2009.05.07 – More Losers Than Winners From Specter Switch

May 7, 2009 – 12:01 a.m.
More Losers Than Winners From Specter Switch
By Richard L. Connor, CQ Guest Columnist

Democrats, led by their new party member Sen. Arlen Specter , descended upon Sugarloaf Township in Luzerne County, Pennsylvania last week loaded down with dough for cancer research.

Some of the patients being treated for a rare form of blood disorder said he was arriving late with his $5.5 million. About five years too late. That’s how long since many of the residents of three counties began to realize they had similar symptoms.

The disease is called polycythemia vera, PV for short. Almost 40 cases have been found in this area of northeastern Pennsylvania. One published estimate says at least three people have died from it here.

It matters not to these folks who brought the money or who took credit for it. They just want a cure, and this money will mostly be spent on research directed by the U.S. Centers for Disease Control and Prevention.

If he had arrived two days earlier, I’m certain Specter would have given credit to himself and the Republican Party.
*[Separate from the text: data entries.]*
(* ===== verification/KHeap.v ===== *)
(** * The heap keeps what it gave away (sys/kmemory.c)

    [rep s v] relates the state of the allocator of KMem.v to a view of it: the pages of
    small blocks, the pages of medium blocks, the list of free medium blocks and the chains
    of large blocks are well-formed, and no two of them share memory.  [in_use] says which
    areas are handed out.  Then: the small blocks are taken and given back within [rep]. *)

From stdpp Require Import sorting.
From S2P Require Import Prelude CInt Memory Linked KMem.

(** ** Space *)

(** Two pieces of memory, as address and length *)
Definition disj (x y : Z * Z) : Prop := x.1 + x.2 ≤ y.1 ∨ y.1 + y.2 ≤ x.1.
Definition within (a : Z) (x : Z * Z) : Prop := x.1 ≤ a < x.1 + x.2.
#[export] Instance within_dec a x : Decision (within a x).
Proof. unfold within. apply _. Defined.

Fixpoint apart (l : list (Z * Z)) : Prop :=
  match l with
  | [] => True
  | x :: l => Forall (disj x) l ∧ apart l
  end.

Lemma disj_sym x y : disj x y → disj y x.
Proof. unfold disj. lia. Qed.

Lemma apart_perm l l' : l ≡ₚ l' → apart l → apart l'.
Proof.
  induction 1 as [|x l l' Hp IH|x y l|]; simpl; auto.
  - intros [H1 H2]. split; [by rewrite <- Hp | auto].
  - rewrite !Forall_cons. intros ([? ?] & ? & ?). auto using disj_sym.
Qed.

Lemma apart_elem x y l : apart (x :: l) → y ∈ l → disj x y.
Proof. intros [H1 _] Hy. rewrite Forall_forall in H1. auto. Qed.

(** ** The view of the heap *)

(** The pages of small blocks with the free blocks of each, the pages of medium blocks with
    their blocks, the free medium blocks, and the heads of the large blocks with their
    memory. *)
Record view := mk_view {
  v_small : list (Z * list Z);
  v_med : list (Z * list Z);
  v_free : list Z;
  v_large : list (Z * (Z * Z))
}.

Definition page_ext (p : Z) : Z * Z := (p, PAGESIZE).
Definition exts (v : view) : list (Z * Z) :=
  (page_ext <$> (v_small v).*1) ++ (page_ext <$> (v_med v).*1) ++ (v_large v).*2.

(** *** Small blocks *)

Section small.
Context (K : gmap Z km_p) (B : gmap Z km_s1) (R : gmap Z (Z * Z)).

Definition block_at (p : Z) (i : nat) : Z := p + P__HEAD + S1_SIZE * Z.of_nat i.
Definition small_blocks (p : Z) : list Z := block_at p <$> seq 0 S1_BLOCKS.

(** The next of a free block, and the neighbours of a page *)
Definition bnext (b : Z) : option Z := B !! b ≫= b_next.
Definition knext (p : Z) : option Z := K !! p ≫= kp_next.
Definition kprev (p : Z) : option Z := K !! p ≫= kp_prev.
Definition kpos (p : Z) : Z := default 0 (kp_pos <$> K !! p).

(** The region of a page; the first one is a static array *)
Definition self_ok (p : Z) (r : km_p) : Prop :=
  match kp_self r with Some m => R !! m = Some (p, PAGESIZE) | None => True end.

Record small_page (p : Z) (F : list Z) : Prop := {
  sp_rec : ∃ r, K !! p = Some r ∧ kp_magic r = S1_MAGIC ∧ kp_free r = head_or F None ∧
    kp_used r = Z.of_nat S1_BLOCKS - Z.of_nat (length F) ∧ self_ok p r;
  sp_chain : chain bnext (head_or F None) F;
  sp_nodup : NoDup F;
  sp_sub : F ⊆ small_blocks p;
  sp_blocks : ∀ b, b ∈ small_blocks p → b_page <$> B !! b = Some p
}.

Record small_pages (sm : list (Z * list Z)) (hd tl : option Z) : Prop := {
  ss_dll : dll knext kprev sm.*1;
  ss_head : hd = head_or sm.*1 None;
  ss_tail : tl = last_or None sm.*1;
  ss_pos : StronglySorted Z.lt (-1 :: (kpos <$> sm.*1));
  ss_pages : Forall (λ e, small_page e.1 e.2) sm;
  ss_dom : ∀ b, is_Some (B !! b) → ∃ p, p ∈ sm.*1 ∧ within b (p, PAGESIZE)
}.
End small.

(** The first page with a free block *)
Fixpoint first_free (sm : list (Z * list Z)) : option Z :=
  match sm with
  | [] => None
  | (p, []) :: sm => first_free sm
  | (p, _ :: _) :: _ => Some p
  end.

(** *** Medium blocks *)

Section medium.
Context (K : gmap Z km_p) (S2 : gmap Z km_s2) (R : gmap Z (Z * Z)).

Definition mnext (b : Z) : option Z := S2 !! b ≫= m_next.
Definition mprev (b : Z) : option Z := S2 !! b ≫= m_prev.
Definition fnext (b : Z) : option Z := S2 !! b ≫= m_fnext.
Definition fprev (b : Z) : option Z := S2 !! b ≫= m_fprev.
Definition bfree (b : Z) : bool := default false (m_free <$> S2 !! b).

(** The blocks fill the memory from [a] to [e]. *)
Fixpoint tiles (p a : Z) (bs : list Z) (e : Z) : Prop :=
  match bs with
  | [] => a = e
  | b :: bs =>
      b = a ∧ ∃ r, S2 !! b = Some r ∧ 32 ≤ m_size r ∧ (16 | m_size r) ∧ m_page r = p ∧
        tiles p (a + m_size r) bs e
  end.

(** No two neighbours are free; [f] says whether the block before is. *)
Fixpoint coalesced (f : bool) (bs : list Z) : Prop :=
  match bs with
  | [] => True
  | b :: bs => ¬ (f = true ∧ bfree b = true) ∧ coalesced (bfree b) bs
  end.

Record med_page (p : Z) (bs : list Z) : Prop := {
  mp_rec : ∃ r m, K !! p = Some r ∧ kp_magic r = S2_MAGIC ∧ kp_self r = Some m ∧
    R !! m = Some (p, PAGESIZE);
  mp_dll : dll mnext mprev bs;
  mp_tiles : tiles p (p + P__HEAD) bs (p + PAGESIZE);
  mp_coal : coalesced false bs
}.

Record free_list (md : list (Z * list Z)) (fl : list Z) (hd tl : option Z) : Prop := {
  fl_dll : dll fnext fprev fl;
  fl_head : hd = head_or fl None;
  fl_tail : tl = last_or None fl;
  fl_free : ∀ b, b ∈ fl ↔ b ∈ mjoin md.*2 ∧ bfree b = true
}.
End medium.

(** *** Large blocks *)

Section large.
Context (K : gmap Z km_p) (T : gmap Z Z) (R : gmap Z (Z * Z)).

Definition hnext (p : Z) : option Z := K !! p ≫= kp_hnext.
Definition in_bucket (h : Z) (e : Z * (Z * Z)) : Prop := km_hash e.2.1 = h.
#[export] Instance in_bucket_dec h e : Decision (in_bucket h e).
Proof. unfold in_bucket. apply _. Defined.

Record large_blocks (lg : list (Z * (Z * Z))) : Prop := {
  lb_nodup : NoDup lg.*1;
  lb_rec : ∀ k x, (k, x) ∈ lg → ∃ r m, K !! k = Some r ∧ kp_magic r = LB_MAGIC ∧
    kp_self r = Some m ∧ R !! m = Some x;
  lb_chain : ∀ h, chain hnext (T !! h) (filter (in_bucket h) lg).*1
}.
End large.

(** *** All together *)

Record space_ok (v : view) (D : gset Z) : Prop := {
  so_apart : apart (exts v);
  so_pos : Forall (λ e, 0 < e.1 ∧ 0 < e.2 ∧ e.1 + e.2 ≤ 4294967296) (exts v);
  so_heads : ∀ k e, k ∈ (v_large v).*1 → e ∈ exts v → ¬ within k e;
  so_descrs : D = list_to_set (v_large v).*1
}.

Record rep (s : kms) (v : view) : Prop := {
  rp_small : small_pages (kps s) (s1s s) (regs s) (v_small v) (s1_head s) (s1_tail s);
  rp_first : s1_free s = first_free (v_small v);
  rp_med : Forall (λ e, med_page (kps s) (s2s s) (regs s) e.1 e.2) (v_med v);
  rp_list : free_list (s2s s) (v_med v) (v_free v) (s2_head s) (s2_tail s);
  rp_large : large_blocks (kps s) (table s) (regs s) (v_large v);
  rp_space : space_ok v (descrs s)
}.

(** The size and the flag of a block *)
Definition use_of (r : km_s2) : Z * bool := (m_size r, m_free r).
(** The block [b] of medium size is in use, with [z] bytes. *)
Definition used_med (s : kms) (v : view) (b z : Z) : Prop :=
  b ∈ mjoin (v_med v).*2 ∧ use_of <$> s2s s !! b = Some (z, false).

(** The address [a] is a block of [c] bytes that is not free. *)
Inductive in_use (s : kms) (v : view) (a c : Z) : Prop :=
| use_small p F :
    (p, F) ∈ v_small v → a - S1_HEAD ∈ small_blocks p → a - S1_HEAD ∉ F → c = S1_MAX →
    in_use s v a c
| use_med : used_med s v (a - S2_HEAD) (c + S2_HEAD) → in_use s v a c
| use_large k : (k, (a, c)) ∈ v_large v → in_use s v a c.

(** ** Small blocks: the pages *)

Lemma small_block_within p b : b ∈ small_blocks p → within b (p, PAGESIZE) ∧ p + P__HEAD ≤ b.
Proof.
  intros (i & -> & Hi)%list_elem_of_fmap. apply elem_of_seq in Hi.
  change S1_BLOCKS with 170%nat in Hi. unfold within, block_at. cbn [fst snd].
  change P__HEAD with 32. unfold S1_SIZE, PAGESIZE. lia.
Qed.

Lemma small_page_frame K B R K' B' R' p F :
  K' !! p = K !! p → (∀ b, b ∈ small_blocks p → B' !! b = B !! b) →
  (∀ m, R !! m = Some (p, PAGESIZE) → R' !! m = Some (p, PAGESIZE)) →
  small_page K B R p F → small_page K' B' R' p F.
Proof.
  intros EK EB ER [(r & Hr & ? & ? & ? & Hs) Hc Hn Hsub Hb]. split; [| | done..|].
  - exists r. rewrite EK. repeat split; auto. unfold self_ok in *. destruct (kp_self r); auto.
  - eapply chain_frame, Hc. intros x Hx. unfold bnext. rewrite EB; [done | by apply Hsub].
  - intros b Hin. rewrite EB; auto.
Qed.

Lemma small_pages_elem K B R sm hd tl p F :
  small_pages K B R sm hd tl → (p, F) ∈ sm → small_page K B R p F.
Proof. intros Hs He. pose proof (ss_pages _ _ _ _ _ _ Hs) as Hf. rewrite Forall_forall in Hf. apply (Hf _ He). Qed.

Lemma links_frame (K K' : gmap Z km_p) (l : list Z) :
  (∀ p, p ∈ l → K' !! p = K !! p) →
  ∀ p, p ∈ l → knext K' p = knext K p ∧ kprev K' p = kprev K p.
Proof. intros E p Hp. unfold knext, kprev. by rewrite E. Qed.

Lemma pos_frame (K K' : gmap Z km_p) (l : list Z) :
  (∀ p, p ∈ l → kpos K' p = kpos K p) → kpos K' <$> l = kpos K <$> l.
Proof. intros E. apply Forall_fmap_ext, Forall_forall. apply E. Qed.

Lemma small_pages_frame K B R K' B' R' sm hd tl :
  (∀ p F, (p, F) ∈ sm → K' !! p = K !! p) →
  (∀ p F b, (p, F) ∈ sm → within b (p, PAGESIZE) → B' !! b = B !! b) →
  (∀ b, is_Some (B' !! b) → is_Some (B !! b)) →
  (∀ p F m, (p, F) ∈ sm → R !! m = Some (p, PAGESIZE) → R' !! m = Some (p, PAGESIZE)) →
  small_pages K B R sm hd tl → small_pages K' B' R' sm hd tl.
Proof.
  intros EK EB DB ER [Hd Hh Ht Hp Hf Hdom].
  assert (∀ p, p ∈ sm.*1 → K' !! p = K !! p) as EK'.
  { intros p ([p' F] & -> & He)%list_elem_of_fmap. eauto. }
  split; auto.
  - by eapply dll_ext, Hd; apply links_frame.
  - rewrite (pos_frame K); [done |]. intros p Hin. unfold kpos. by rewrite EK'.
  - rewrite Forall_forall in *. intros [p F] He. eapply small_page_frame, (Hf _ He); cbn.
    + eauto.
    + intros b [Hw _]%small_block_within. eauto.
    + eauto.
Qed.

(** A block belongs to one page. *)
Lemma small_blocks_page K B R p q F G b :
  small_page K B R p F → small_page K B R q G →
  b ∈ small_blocks p → b ∈ small_blocks q → p = q.
Proof.
  intros Hp Hq H1%(sp_blocks _ _ _ _ _ Hp) H2%(sp_blocks _ _ _ _ _ Hq). congruence.
Qed.

Lemma fst_unique {A} (l1 : list (Z * A)) p x y l2 :
  NoDup (l1 ++ (p, x) :: l2).*1 → (p, y) ∈ l1 ++ (p, x) :: l2 → y = x.
Proof.
  rewrite fmap_app, fmap_cons. intros (_ & H1 & [H2 _]%NoDup_cons)%NoDup_app.
  intros [Hy | [[= ->] | Hy]%elem_of_cons]%elem_of_app; [| done |].
  - apply (list_elem_of_fmap_2 fst) in Hy. set_solver.
  - apply (list_elem_of_fmap_2 fst) in Hy. set_solver.
Qed.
Instead, he said he was responsible for the money because he sits on the Senate Appropriations Committee.

He had a top position on that committee last week and so he needed to get home fast to claim credit for the money — before he became the committee’s lowest-ranking Democrat.

But wait. He’s cut a deal with Senate Majority Leader Harry Reid to regain some of his seniority if reelected next fall. And, as it turns out, if his new compatriates agree.

Smiling all around him at his press conference last Friday were his new friends, Democrats from Pennsylvania.

Specter was magnanimous. He thanked his colleagues for their support. Gratitude was expressed to the two Democratic House of Representatives from the state, Paul Kanjorski and Chris Carney. Fellow Sen. Bob Casey was also mentioned.

Finished with his most sincere thanks to his fellow Democrats, Specter thought it appropriate in passing to mention he is running for re-election. He’s 79 and this might be his last campaign but who knows? There are others older than he is who are still serving. Once gained, the allure of power is just too strong to abandon.

Specter has said he switched parties because he knew he would face a tough time persuading Republicans in the state to vote for him in what promised to be a tough primary. The man who almost beat him in the last election, Pat Toomey, has announced he will be running again.

Many in his former party have been angered over Specter’s middle-of-the-road stances on many issues and were particularly aggravated that he voted in favor of the financial stimulus package this year. That bill was seen as one crucial to the new President Barack Obama and his followers.

While in Pennsylvania last week, Specter was quoted in the local newspaper as categorizing that vote, siding with the Democrats, saying his former party wrote him off for what amounted to “one vote out of 10,000.” The truth is that Pennsylvania Republicans have seen him as soft on the Democrats’ issues for years. That’s why he almost lost the primary last time.

One of the local northeastern political leaders who were there has become somewhat party agnostic. Considered by many to be a Republican he became disenchanted with some of his fellow GOP clan during last year’s primaries.

He began helping a Democratic candidate.

Some of Specter’s new-found Democratic Party members did not know quite what to make of him last week on what was his first visit home to Pennsylvania as a Democratic Senator. They stood around trying to decide how to – or if to – embrace Specter. It was as if Michael Vick had shown up at an SPCA convention — though stranger things have happened.

Specter might be old and frail, but there’s a lot of pit bull in him.

If he deserves credit for being wily and tenacious in fighting for his political life, which he doesn’t, you’d have to grudgingly say he isn’t a quitter.

But he did quit the Republican Party and you could say the party quit him. When it did, Pennsylvania Republicans essentially gave up their chance to retain a seat in Congress. They lost him and the state lost the power of his seniority.

That means ultimately state residents, such as those battling that insidious blood cancer, also lost someone who could help them.

When Specter changed parties, everyone lost except the Democrats. He ran off with the first pretty girl he saw, deciding not to leave with the one who brung him to the dance. What a shame.

Richard L. Connor is the chief executive officer and ownership partner of the Wilkes-Barre, Pa., Publishing Co., which owns a group of daily and weekly newspapers. A newspaperman for 40 years, he previously was president and publisher of the Fort Worth Star-Telegram in Texas. He has written a column for most of his career, and has served on two Pulitzer Prize for Journalism nominating committees.